中村天風 「心に成功の炎を」冒頭より

本文冒頭ページ(第一章 生きる心構え)

ごきげんよう、天風です。
さて、みなさんがこれから聞かれる話は、そこらで学者が説いている、ここらで識者が書いているというものじゃない。

 私、天風自身が、長い人生の中で体験したものをそのまま率直にあなた方に移す話なんであります。

 そういうと、はじめて聞かれる人は、生まれながらにして私が現在のように悟った人間だとおぼしめすかも知れませんが、どういたしまして、私は35歳までは、めちゃめちゃな人生に生きてきた男なんです。

 軍事探偵として、日清、日露の両役にご奉公し、戦争が終わると恐ろしい死病に取りつかれて、そして、せめて昔の心の半分の強さにもどりたいがために、世界を3分の2もさまよい、最後はとうとうインドに行って3年、それでも心というものの消息がわからないで、のたうちまわったという過去をもっています。

 その私が、中年以後、もう毎日が喜びの渦巻きの中で生きられるような悟りと自覚が得られるようになった。その今日の私の幸福を考えるとき、哀れな惨めな人生に生きている人々を、なんとかして自分同様の喜びにひたりながら生きられる人間にしてあげたいと思うのが、現在の私の寝る間も忘れない気持ちであります。

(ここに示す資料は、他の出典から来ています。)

Lemma add_step_own path : forall h a t fp z init,
  own h (VDict a) t fp ->
  path <> [] ->
  (forall pre suf z', path = pre ++ suf -> suf <> [] ->
                      tree_walk t pre <> Some (Leaf z')) ->
  exists h' fp',
    add_step (VDict a) path (VLeaf z) init h = Ret [] h' /\
    own h' (VDict a) (tree_add path (Leaf z) t) fp' /\
    (forall x, x ∈ fp' -> x ∈ fp \/ length h <= x) /\
    length h <= length h'.
Proof.
  induction path as [|k rest IH]; intros h a t fp z init Hown Hne Hfree;
    [done|].
  destruct (own_dict_items _ _ _ _ Hown)
    as (o & es & fp0 & -> & -> & Ha & Hnd & Hitems & Hni).
  assert (Halt : a < length h) by (by eapply lookup_lt_Some).
  assert (Hfp0 : forall x, x ∈ fp0 -> x < length h)
    by (apply (proj2 (own_bound h) _ _ _ Hitems)).
  destruct rest as [|k' rest].
  - (* the last key *)
    set (h' := <[a:=dict_set o k (VLeaf z)]> h).
    assert (Ha' : h' !! a = Some (dict_set o k (VLeaf z)))
      by (by apply lookup_store_eq).
    assert (Hsame : forall x, x ∈ fp0 -> h' !! x = h !! x).
    { intros x Hx. apply lookup_store_ne. set_solver. }
    assert (Hitems' : exists fp',
              own_items h' (dict_set o k (VLeaf z))
                        (tree_set es k (Leaf z)) fp' /\
              forall x, x ∈ fp' -> x ∈ fp0).
    { destruct (dict_get o k) as [v0|] eqn:Hg.
      - destruct (own_items_dict_get _ _ _ _ _ _ Hitems Hg)
          as (t0 & fpA & Hv0 & Hs & _).
        destruct (own_items_set_old h h' o es fp0 k v0 t0 fpA (VLeaf z)
                    (Leaf z) ∅ Hitems Hnd Hg Hv0 (own_leaf h' z))
          as (fp' & Hi & Hfp'); [by auto | set_solver |].
        exists fp'. split; [done|]. intros x Hx. apply Hfp' in Hx. set_solver.
      - destruct (own_items_set_new h' o es fp0 k (VLeaf z) (Leaf z) ∅)
          as (fp' & Hi & Hfp');
          [by apply (proj2 (own_frame h) _ _ _ Hitems) | done
          | constructor | set_solver |].
        exists fp'. split; [done|]. intros x Hx. apply Hfp' in Hx. set_solver. }
    destruct Hitems' as (fp' & Hi & Hfp').
    exists h', ({[a]} ∪ fp'). split; [|split; [|split]].
    + rewrite add_step_last. mload Ha.
      by rewrite (bind_Ret _ _ _ _ _
                    (store_Some h a (dict_set o k (VLeaf z)) o Ha)).
    + rewrite tree_add_last.
      apply (own_dict_eq h' a (dict_set o k (VLeaf z)) _ fp');
        [done| |done| |done].
      * by apply dict_set_nodup.
      * intros Hin. apply Hni. by apply Hfp'.
    + intros x [->%elem_of_singleton|Hx]%elem_of_union; [set_solver|].
      left. apply Hfp' in Hx. set_solver.
    + unfold h'. by rewrite length_insert.
  - (* a key before the last *)
    rewrite add_step_cons, tree_add_cons. mload Ha. unfold dict_mem.
    destruct (dict_get o k) as [v1|] eqn:Hg.
    + (* the key is there *)
      unfold ret at 1, bind at 1. mload Ha. rewrite Hg.
      destruct (own_items_get_both _ _ _ _ _ _ Hitems Hg)
        as (t1 & fp1 & Ht1 & Hv1 & Hsub).
      rewrite Ht1.
      destruct v1 as [z0|a1].
      { exfalso. inversion Hv1; subst.
        apply (Hfree [k] (k' :: rest) z0); [done|done|].
        simpl. by rewrite Ht1. }
      destruct (IH h a1 t1 fp1 z init Hv1) as (h' & fp1' & Hrun & Hown' & Hb & Hl);
        [done| |].
      { intros pre suf z' Hsplit Hsuf Hleaf.
        apply (Hfree (k :: pre) suf z'); [by rewrite Hsplit|done|].
        simpl. by rewrite Ht1. }
      pose proof (add_step_touches (k' :: rest) h (VDict a1) t1 fp1 (VLeaf z)
                    init Hv1) as Ht.
      rewrite Hrun in Ht. destruct Ht as [Hsame _].
      assert (Ha' : h' !! a = Some o).
      { rewrite Hsame; [done|done|set_solver]. }
      destruct (own_items_set_old h h' o es fp0 k (VDict a1) t1 fp1 (VDict a1)
                  (tree_add (k' :: rest) (Leaf z) t1) fp1'
                  Hitems Hnd Hg Hv1 Hown')
        as (fp' & Hi & Hfp').
      { intros x Hx Hx1. apply Hsame; [by apply Hfp0 | done]. }
      { intros x Hx Hx0. destruct (Hb x Hx) as [?|Hge]; [done|].
        apply Hfp0 in Hx0. lia. }
      rewrite (dict_set_same _ _ _ Hg) in Hi.
      exists h', ({[a]} ∪ fp'). split; [done|]. split; [|split; [|done]].
      * apply (own_dict_eq h' a o _ fp'); [done|done|done| |done].
        intros Hin. apply Hfp' in Hin as [Hin|[Hin _]]; [|done].
        destruct (Hb a Hin) as [?|?]; [set_solver | lia].
      * intros x [->%elem_of_singleton|Hx]%elem_of_union; [set_solver|].
        apply Hfp' in Hx as [Hx|[Hx _]]; [|set_solver].
        destruct (Hb x Hx) as [?|?]; [left; set_solver | by right].
    + (* the key is not there: a dictionary is created *)
      assert (Ht1 : tree_get_key es k = None).
      { destruct (tree_get_key es k) as [t1|] eqn:Ht1; [|done].
        destruct (own_items_get _ _ _ _ _ _ Hitems Ht1) as (v & ? & Hg' & _).
        congruence. }
      rewrite Ht1.
      set (e := length h).
      set (h1 := <[a:=dict_set o k (VDict e)]> (h ++ [[]])).
      assert (Hmk : (let* e := alloc [] in store a (dict_set o k (VDict e))) h
                    = Ret tt h1).
      { unfold bind, alloc. rewrite store_lt; [done|].
        rewrite length_app. simpl. lia. }
      mrun Hmk.
      assert (Ha1 : h1 !! a = Some (dict_set o k (VDict e))).
      { apply lookup_store_eq. rewrite length_app. simpl. lia. }
      assert (He1 : h1 !! e = Some []).
      { unfold h1. rewrite lookup_store_ne by lia. apply lookup_alloc_fresh. }
      assert (Hlen1 : length h1 = S (length h)).
      { unfold h1. rewrite length_insert, length_app. simpl. lia. }
      mload Ha1. rewrite (proj1 (dict_set_get o k (VDict e))).
      destruct (IH h1 e (Branch []) ({[e]} ∪ ∅) z init)
        as (h' & fpe' & Hrun & Hown' & Hb & Hl);
        [by apply own_empty_dict|done| |].
      { intros pre suf z' _ _. by destruct pre. }
      pose proof (add_step_touches (k' :: rest) h1 (VDict e) (Branch [])
                    ({[e]} ∪ ∅) (VLeaf z) init (own_empty_dict _ _ He1)) as Ht.
      rewrite Hrun in Ht. destruct Ht as [Hsame _].
      assert (Hnew : forall x, x < length h1 -> x <> e -> h' !! x = h1 !! x).
      { intros x Hx Hxe. apply Hsame; [done | set_solver]. }
      assert (Hold : forall x, x < length h -> x <> a -> h' !! x = h !! x).
      { intros x Hx Hxa. rewrite Hnew; [|lia|unfold e; lia].
        unfold h1. rewrite lookup_store_ne by done. by apply lookup_app_l. }
      assert (Ha' : h' !! a = Some (dict_set o k (VDict e))).
      { rewrite Hnew; [done|lia|unfold e; lia]. }
      assert (Hitems' : own_items h' o es fp0).
      { apply (proj2 (own_frame h) _ _ _ Hitems). intros x Hx.
        apply Hold; [by apply Hfp0 | set_solver]. }
      assert (Hfresh : forall x, x ∈ fpe' -> length h <= x).
      { intros x Hx. destruct (Hb x Hx) as [Hx'|Hx']; [|lia].
        assert (x = e) as -> by set_solver. unfold e. lia. }
      destruct (own_items_set_new h' o es fp0 k (VDict e)
                  (tree_add (k' :: rest) (Leaf z) (Branch [])) fpe'
                  Hitems' Hg Hown')
        as (fp' & Hi & Hfp').
      { intros x Hx Hx0. apply Hfresh in Hx. apply Hfp0 in Hx0. lia. }
      exists h', ({[a]} ∪ fp'). split; [done|]. split; [|split; [|lia]].
      * apply (own_dict_eq h' a (dict_set o k (VDict e)) _ fp');
          [done| |done| |done].
        -- by apply dict_set_nodup.
        -- intros Hin. apply Hfp' in Hin as [Hin|Hin]; [done|].
           apply Hfresh in Hin. lia.
      * intros x [->%elem_of_singleton|Hx]%elem_of_union; [set_solver|].
        apply Hfp' in Hx as [Hx|Hx]; [left; set_solver|].
        right. by apply Hfresh.
Qed.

 ですから、どうしても私の話をわからせずにはおかないという気持ちで話こんでいきますから、あなた方もそれを感づかずにはおかないぞ、というような気持ちで、これから私の話をお聞きください。

 私の口から聞かれる言葉の中に、「はっ」と感じる言葉を見つけられない人は、結局、つかまえなきゃならないものをつかまえずに、桶にでっかい穴をあけて水を汲んでいたと同じ結果がくるということに気がつかなきゃだめですぜ。

 それだけ申しあげて、本題に入ります。
あなた方は、今までに「理想的な人生のあり方」というようなことをお考えになったことがあるかしらん。いかがですか?